■ **Assignment**: All that should come back is the lines of the data below from the one containing "- intros [|k] x Hx." to the one containing "Proof using Hw.", inclusive, exactly as they stand.

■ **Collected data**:
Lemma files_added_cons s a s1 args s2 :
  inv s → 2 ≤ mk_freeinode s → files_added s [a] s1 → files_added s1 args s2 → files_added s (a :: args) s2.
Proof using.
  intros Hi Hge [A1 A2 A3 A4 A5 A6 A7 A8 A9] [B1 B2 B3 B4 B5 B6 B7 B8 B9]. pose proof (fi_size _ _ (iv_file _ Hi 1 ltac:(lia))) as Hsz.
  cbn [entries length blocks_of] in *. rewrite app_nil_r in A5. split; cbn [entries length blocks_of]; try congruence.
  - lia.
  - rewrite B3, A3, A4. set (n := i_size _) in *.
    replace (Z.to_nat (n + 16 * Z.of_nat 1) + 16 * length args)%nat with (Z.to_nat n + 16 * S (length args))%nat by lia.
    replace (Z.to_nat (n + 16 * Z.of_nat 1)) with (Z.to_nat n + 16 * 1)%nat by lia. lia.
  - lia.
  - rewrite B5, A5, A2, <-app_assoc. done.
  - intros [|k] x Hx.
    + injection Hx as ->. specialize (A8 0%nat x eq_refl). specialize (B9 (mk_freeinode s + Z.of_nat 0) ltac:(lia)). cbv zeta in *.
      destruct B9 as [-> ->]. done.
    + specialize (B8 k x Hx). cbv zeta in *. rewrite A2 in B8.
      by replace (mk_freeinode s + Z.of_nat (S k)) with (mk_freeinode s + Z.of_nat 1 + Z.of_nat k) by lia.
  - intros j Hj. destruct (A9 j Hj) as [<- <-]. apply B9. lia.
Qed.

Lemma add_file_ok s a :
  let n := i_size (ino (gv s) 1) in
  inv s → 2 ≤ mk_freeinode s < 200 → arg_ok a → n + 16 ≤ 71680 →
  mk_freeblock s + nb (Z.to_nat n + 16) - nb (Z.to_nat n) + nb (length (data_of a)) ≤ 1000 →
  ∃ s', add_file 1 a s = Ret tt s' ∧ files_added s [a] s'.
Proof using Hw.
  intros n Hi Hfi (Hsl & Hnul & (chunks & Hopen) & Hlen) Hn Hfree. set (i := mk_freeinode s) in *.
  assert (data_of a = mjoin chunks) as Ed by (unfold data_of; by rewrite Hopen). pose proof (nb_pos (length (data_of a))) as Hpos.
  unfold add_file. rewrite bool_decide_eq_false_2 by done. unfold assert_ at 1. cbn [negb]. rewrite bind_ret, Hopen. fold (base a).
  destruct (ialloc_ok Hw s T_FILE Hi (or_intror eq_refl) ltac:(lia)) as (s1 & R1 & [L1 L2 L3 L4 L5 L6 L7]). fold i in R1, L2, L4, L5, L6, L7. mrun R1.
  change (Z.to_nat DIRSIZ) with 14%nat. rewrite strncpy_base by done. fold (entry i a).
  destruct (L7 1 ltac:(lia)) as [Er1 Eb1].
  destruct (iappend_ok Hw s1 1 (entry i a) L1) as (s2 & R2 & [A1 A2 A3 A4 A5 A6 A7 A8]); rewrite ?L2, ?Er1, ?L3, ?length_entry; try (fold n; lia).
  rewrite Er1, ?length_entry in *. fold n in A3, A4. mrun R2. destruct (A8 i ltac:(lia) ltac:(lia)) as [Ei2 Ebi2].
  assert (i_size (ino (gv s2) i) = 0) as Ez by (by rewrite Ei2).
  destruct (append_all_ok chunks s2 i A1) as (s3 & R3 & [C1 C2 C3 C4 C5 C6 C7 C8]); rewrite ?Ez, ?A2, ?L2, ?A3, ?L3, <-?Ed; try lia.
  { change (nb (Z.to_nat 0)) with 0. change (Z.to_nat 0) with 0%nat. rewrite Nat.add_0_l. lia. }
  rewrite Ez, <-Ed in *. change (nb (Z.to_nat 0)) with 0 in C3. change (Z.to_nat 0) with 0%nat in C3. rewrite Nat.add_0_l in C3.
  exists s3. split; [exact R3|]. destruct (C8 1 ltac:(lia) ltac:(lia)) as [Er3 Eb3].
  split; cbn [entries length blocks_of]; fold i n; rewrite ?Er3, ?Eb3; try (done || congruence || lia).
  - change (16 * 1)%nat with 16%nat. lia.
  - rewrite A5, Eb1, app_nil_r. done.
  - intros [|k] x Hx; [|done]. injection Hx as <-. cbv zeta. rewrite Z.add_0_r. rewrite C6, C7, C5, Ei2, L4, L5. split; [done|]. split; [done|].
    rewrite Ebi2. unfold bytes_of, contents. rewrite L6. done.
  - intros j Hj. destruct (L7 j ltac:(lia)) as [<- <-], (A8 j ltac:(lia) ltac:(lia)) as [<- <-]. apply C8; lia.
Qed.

■ **Result for this exercise**:
  - intros [|k] x Hx.
    + injection Hx as ->. specialize (A8 0%nat x eq_refl). specialize (B9 (mk_freeinode s + Z.of_nat 0) ltac:(lia)). cbv zeta in *.
      destruct B9 as [-> ->]. done.
    + specialize (B8 k x Hx). cbv zeta in *. rewrite A2 in B8.
      by replace (mk_freeinode s + Z.of_nat (S k)) with (mk_freeinode s + Z.of_nat 1 + Z.of_nat k) by lia.
  - intros j Hj. destruct (A9 j Hj) as [<- <-]. apply B9. lia.
Qed.

Lemma add_file_ok s a :
  let n := i_size (ino (gv s) 1) in
  inv s → 2 ≤ mk_freeinode s < 200 → arg_ok a → n + 16 ≤ 71680 →
  mk_freeblock s + nb (Z.to_nat n + 16) - nb (Z.to_nat n) + nb (length (data_of a)) ≤ 1000 →
  ∃ s', add_file 1 a s = Ret tt s' ∧ files_added s [a] s'.
Proof using Hw.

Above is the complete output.